Lemma decodeRemainingLength_loop_takes i c mul v r n k r' :
  Forall is_byte (rd_data r) →
  decodeRemainingLength_loop i c mul v r = Ok (n, k, r') ↔
  ∃ ds m, varint ds m ∧ n = v + m * mul ∧ k = c + len ds ∧ len ds <= Z.of_nat i ∧ takes r ds r'.
Proof.
  revert c mul v r. induction i as [|i IH]; intros c mul v r Hb; simpl.
  { split; [done|]. intros (ds & m & Hv%varint_len & _ & _ & Hl & _). lia. }
  split.
  - destruct (readByte r) as [[d r1]|e] eqn:Hr; [|done]. apply readByte_takes in Hr as Ht.
    destruct (takes_bytes r [d] r1 Ht Hb) as [[Hd _]%Forall_cons Hb1]. unfold is_byte in Hd.
    destruct (low_bits d Hd) as [-> ->]. destruct (Z.ltb_spec d 128).
    + intros [= <- <- <-]. exists [d], d. rewrite Z.mod_small by lia.
      split; [apply varint_last; lia|]. unfold len. simpl. split; [done|]. split; [done|]. split; [lia|done].
    + intros (ds & m & Hv & -> & -> & Hl & Ht')%IH; [|done].
      exists (d :: ds), (d - 128 + 128 * m). rewrite len_cons.
      split; [apply varint_more; [lia|done]|]. rewrite mod_128_high by lia.
      split; [ring|]. split; [lia|]. split; [lia|].
      rewrite takes_cons. by exists r1.
  - intros (ds & m & Hv & -> & -> & Hl & Ht).
    destruct Hv as [d Hd|d ds m Hd Hv].
    + rewrite (proj2 (readByte_takes r d r') Ht). destruct (low_bits d) as [-> ->]; [lia|].
      destruct (Z.ltb_spec d 128); [|lia]. by rewrite Z.mod_small.
    + rewrite takes_cons in Ht. destruct Ht as (r1 & Ht1 & Ht2).
      rewrite (proj2 (readByte_takes r d r1) Ht1). destruct (low_bits d) as [-> ->]; [lia|].
      destruct (Z.ltb_spec d 128); [lia|]. apply IH.
      { by destruct (takes_bytes r [d] r1 Ht1 Hb). }
      rewrite len_cons in *. exists ds, m. split; [done|].
      rewrite mod_128_high by lia.
      split; [ring|]. split; [lia|]. split; [lia|done].
Qed.

Lemma decodeRemainingLength_takes r n k r' :
  Forall is_byte (rd_data r) →
  decodeRemainingLength r = Ok (n, k, r') ↔
  ∃ ds, varint ds n ∧ k = len ds ∧ len ds <= 4 ∧ takes r ds r'.
Proof.
  intros Hb. unfold decodeRemainingLength. rewrite decodeRemainingLength_loop_takes by done.
  split.
  - intros (ds & m & Hv & -> & -> & Hl & Ht). exists ds. rewrite Z.mul_1_r. auto.
  - intros (ds & Hv & -> & Hl & Ht). exists ds, n. rewrite Z.mul_1_r. auto.
Qed.

Lemma encodeRemainingLength_loop_varint fuel n :
  0 <= n < 128 ^ Z.of_nat (S fuel) →
  varint (encodeRemainingLength_loop (S fuel) n) n ∧
  len (encodeRemainingLength_loop (S fuel) n) <= Z.of_nat (S fuel).
Proof.
  revert n. induction fuel as [|fuel IH]; intros n Hn.
  - simpl. rewrite (Z.div_small n 128), Z.mod_small by lia. simpl. unfold u8.
    rewrite Z.mod_small by lia. split; [apply varint_last; lia|done].
  - rewrite Nat2Z.inj_succ, Z.pow_succ_r in Hn by lia.
    assert (Hdiv : 0 <= n / 128 < 128 ^ Z.of_nat (S fuel))
      by (split; [apply Z.div_pos; lia|apply Z.div_lt_upper_bound; lia]).
    pose proof (Z.mod_pos_bound n 128 ltac:(lia)). pose proof (Z.div_mod n 128 ltac:(lia)).
    remember (S fuel) as k. simpl. unfold u8.
    destruct (Z.eqb_spec (n / 128) 0) as [Hz|Hz].
    + rewrite Hz. simpl. rewrite Z.mod_small by lia.
      split; [|unfold len; simpl; lia]. replace (n mod 128) with n by lia. apply varint_last. lia.
    + destruct (Z.ltb_spec 0 (n / 128)); [|lia].
      rewrite lor_128, Z.mod_small by lia. destruct (IH (n / 128) Hdiv) as [Hv Hl].
      rewrite len_cons. split; [|lia].
      replace n with (n mod 128 + 128 - 128 + 128 * (n / 128)) at 3 by lia.
      apply varint_more; [lia|done].
Qed.

Lemma encodeRemainingLength_ok n :
  0 <= n <= MaxRemainingLength →
  ∃ ds, encodeRemainingLength n = Ok ds ∧ varint ds n ∧ len ds <= 4.
Proof.
  intros Hn. unfold encodeRemainingLength, MaxRemainingLength in *.
  destruct (Z.ltb_spec n 0), (Z.ltb_spec 268435455 n); try lia. simpl orb.
  destruct (encodeRemainingLength_loop_varint 3 n) as [Hv Hl]; [simpl; lia|]. eauto.
Qed.

(** * The wire format of client packets *)

(** The flags byte of CONNECT. *)
Definition flag_bit (b : bool) (weight : Z) : Z := if b then weight else 0.

Definition encode_flags (f : connectFlags) : Z :=
  flag_bit (cleanSession f) 2 + flag_bit (willFlag f) 4 + 8 * willQoS f
  + flag_bit (willRetain f) 32 + flag_bit (passwordFlag f) 64 + flag_bit (usernameFlag f) 128.

(** The flags [decodeConnectFlags] accepts. The two bits of the will's QoS are
    not checked: 3, which MQTT 3.1.1 reserves, is among them. *)
Definition flags_accepted (f : connectFlags) : Prop :=
  0 <= willQoS f <= 3 ∧ (willFlag f = false → willQoS f = 0 ∧ willRetain f = false)
  ∧ (passwordFlag f = true → usernameFlag f = true).

Lemma decodeConnectFlags_iff b f :
  is_byte b → decodeConnectFlags b = Ok f ↔ flags_accepted f ∧ b = encode_flags f.
Proof.
  intros Hb. split.
  - pose proof (forallb_below 256 (λ b,
      match decodeConnectFlags b with
      | Ok f => (0 <=? willQoS f) && (willQoS f <=? 3)
                && (willFlag f || ((willQoS f =? 0) && negb (willRetain f)))
                && (negb (passwordFlag f) || usernameFlag f) && (b =? encode_flags f)
      | Error _ => true
      end) ltac:(vm_compute; reflexivity) b Hb) as Hall.
    cbv beta in Hall. intros Hf. rewrite Hf in Hall. bool_to_prop. unfold flags_accepted.
    split; [|done]. split; [done|].
    destruct (willFlag f), (willRetain f), (passwordFlag f), (usernameFlag f); simpl in *;
      repeat split; intros; try done; destruct_or?; bool_to_prop; done.
  - intros [(Hq & Hw & Hp) ->]. destruct f as [c w q wr u p]. simpl in *.
    assert (q = 0 ∨ q = 1 ∨ q = 2 ∨ q = 3) as Hq' by lia.
    destruct w, p, u, c, wr; try (by discriminate (Hp eq_refl));
      try (destruct (Hw eq_refl); done); try (destruct (Hw eq_refl) as [-> _]; by vm_compute);
      destruct_or?; subst; by vm_compute.
Qed.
+--
- Work item -
Please reproduce the entire listing, exactly as shown.

- Result of the exercise -
Lemma decodeRemainingLength_loop_takes i c mul v r n k r' :
  Forall is_byte (rd_data r) →
  decodeRemainingLength_loop i c mul v r = Ok (n, k, r') ↔
  ∃ ds m, varint ds m ∧ n = v + m * mul ∧ k = c + len ds ∧ len ds <= Z.of_nat i ∧ takes r ds r'.
Proof.
  revert c mul v r. induction i as [|i IH]; intros c mul v r Hb; simpl.
  { split; [done|]. intros (ds & m & Hv%varint_len & _ & _ & Hl & _). lia. }
  split.
  - destruct (readByte r) as [[d r1]|e] eqn:Hr; [|done]. apply readByte_takes in Hr as Ht.
    destruct (takes_bytes r [d] r1 Ht Hb) as [[Hd _]%Forall_cons Hb1]. unfold is_byte in Hd.
    destruct (low_bits d Hd) as [-> ->]. destruct (Z.ltb_spec d 128).
    + intros [= <- <- <-]. exists [d], d. rewrite Z.mod_small by lia.
      split; [apply varint_last; lia|]. unfold len. simpl. split; [done|]. split; [done|]. split; [lia|done].
    + intros (ds & m & Hv & -> & -> & Hl & Ht')%IH; [|done].
      exists (d :: ds), (d - 128 + 128 * m). rewrite len_cons.
      split; [apply varint_more; [lia|done]|]. rewrite mod_128_high by lia.
      split; [ring|]. split; [lia|]. split; [lia|].
      rewrite takes_cons. by exists r1.
  - intros (ds & m & Hv & -> & -> & Hl & Ht).
    destruct Hv as [d Hd|d ds m Hd Hv].
    + rewrite (proj2 (readByte_takes r d r') Ht). destruct (low_bits d) as [-> ->]; [lia|].
      destruct (Z.ltb_spec d 128); [|lia]. by rewrite Z.mod_small.
    + rewrite takes_cons in Ht. destruct Ht as (r1 & Ht1 & Ht2).
      rewrite (proj2 (readByte_takes r d r1) Ht1). destruct (low_bits d) as [-> ->]; [lia|].
      destruct (Z.ltb_spec d 128); [lia|]. apply IH.
      { by destruct (takes_bytes r [d] r1 Ht1 Hb). }
      rewrite len_cons in *. exists ds, m. split; [done|].
      rewrite mod_128_high by lia.
      split; [ring|]. split; [lia|]. split; [lia|done].
Qed.

Lemma decodeRemainingLength_takes r n k r' :
  Forall is_byte (rd_data r) →
  decodeRemainingLength r = Ok (n, k, r') ↔
  ∃ ds, varint ds n ∧ k = len ds ∧ len ds <= 4 ∧ takes r ds r'.
Proof.
  intros Hb. unfold decodeRemainingLength. rewrite decodeRemainingLength_loop_takes by done.
  split.
  - intros (ds & m & Hv & -> & -> & Hl & Ht). exists ds. rewrite Z.mul_1_r. auto.
  - intros (ds & Hv & -> & Hl & Ht). exists ds, n. rewrite Z.mul_1_r. auto.
Qed.

Lemma encodeRemainingLength_loop_varint fuel n :
  0 <= n < 128 ^ Z.of_nat (S fuel) →
  varint (encodeRemainingLength_loop (S fuel) n) n ∧
  len (encodeRemainingLength_loop (S fuel) n) <= Z.of_nat (S fuel).
Proof.
  revert n. induction fuel as [|fuel IH]; intros n Hn.
  - simpl. rewrite (Z.div_small n 128), Z.mod_small by lia. simpl. unfold u8.
    rewrite Z.mod_small by lia. split; [apply varint_last; lia|done].
  - rewrite Nat2Z.inj_succ, Z.pow_succ_r in Hn by lia.
    assert (Hdiv : 0 <= n / 128 < 128 ^ Z.of_nat (S fuel))
      by (split; [apply Z.div_pos; lia|apply Z.div_lt_upper_bound; lia]).
    pose proof (Z.mod_pos_bound n 128 ltac:(lia)). pose proof (Z.div_mod n 128 ltac:(lia)).
    remember (S fuel) as k. simpl. unfold u8.
    destruct (Z.eqb_spec (n / 128) 0) as [Hz|Hz].
    + rewrite Hz. simpl. rewrite Z.mod_small by lia.
      split; [|unfold len; simpl; lia]. replace (n mod 128) with n by lia. apply varint_last. lia.
    + destruct (Z.ltb_spec 0 (n / 128)); [|lia].
      rewrite lor_128, Z.mod_small by lia. destruct (IH (n / 128) Hdiv) as [Hv Hl].
      rewrite len_cons. split; [|lia].
      replace n with (n mod 128 + 128 - 128 + 128 * (n / 128)) at 3 by lia.
      apply varint_more; [lia|done].
Qed.

Lemma encodeRemainingLength_ok n :
  0 <= n <= MaxRemainingLength →
  ∃ ds, encodeRemainingLength n = Ok ds ∧ varint ds n ∧ len ds <= 4.
Proof.
  intros Hn. unfold encodeRemainingLength, MaxRemainingLength in *.
  destruct (Z.ltb_spec n 0), (Z.ltb_spec 268435455 n); try lia. simpl orb.
  destruct (encodeRemainingLength_loop_varint 3 n) as [Hv Hl]; [simpl; lia|]. eauto.
Qed.

(** * The wire format of client packets *)

(** The flags byte of CONNECT. *)
Definition flag_bit (b : bool) (weight : Z) : Z := if b then weight else 0.

Definition encode_flags (f : connectFlags) : Z :=
  flag_bit (cleanSession f) 2 + flag_bit (willFlag f) 4 + 8 * willQoS f
  + flag_bit (willRetain f) 32 + flag_bit (passwordFlag f) 64 + flag_bit (usernameFlag f) 128.

(** The flags [decodeConnectFlags] accepts. The two bits of the will's QoS are
    not checked: 3, which MQTT 3.1.1 reserves, is among them. *)
Definition flags_accepted (f : connectFlags) : Prop :=
  0 <= willQoS f <= 3 ∧ (willFlag f = false → willQoS f = 0 ∧ willRetain f = false)
  ∧ (passwordFlag f = true → usernameFlag f = true).

Lemma decodeConnectFlags_iff b f :
  is_byte b → decodeConnectFlags b = Ok f ↔ flags_accepted f ∧ b = encode_flags f.
Proof.
  intros Hb. split.
  - pose proof (forallb_below 256 (λ b,
      match decodeConnectFlags b with
      | Ok f => (0 <=? willQoS f) && (willQoS f <=? 3)
                && (willFlag f || ((willQoS f =? 0) && negb (willRetain f)))
                && (negb (passwordFlag f) || usernameFlag f) && (b =? encode_flags f)
      | Error _ => true
      end) ltac:(vm_compute; reflexivity) b Hb) as Hall.
    cbv beta in Hall. intros Hf. rewrite Hf in Hall. bool_to_prop. unfold flags_accepted.
    split; [|done]. split; [done|].
    destruct (willFlag f), (willRetain f), (passwordFlag f), (usernameFlag f); simpl in *;
      repeat split; intros; try done; destruct_or?; bool_to_prop; done.
  - intros [(Hq & Hw & Hp) ->]. destruct f as [c w q wr u p]. simpl in *.
    assert (q = 0 ∨ q = 1 ∨ q = 2 ∨ q = 3) as Hq' by lia.
    destruct w, p, u, c, wr; try (by discriminate (Hp eq_refl));
      try (destruct (Hw eq_refl); done); try (destruct (Hw eq_refl) as [-> _]; by vm_compute);
      destruct_or?; subst; by vm_compute.
Qed.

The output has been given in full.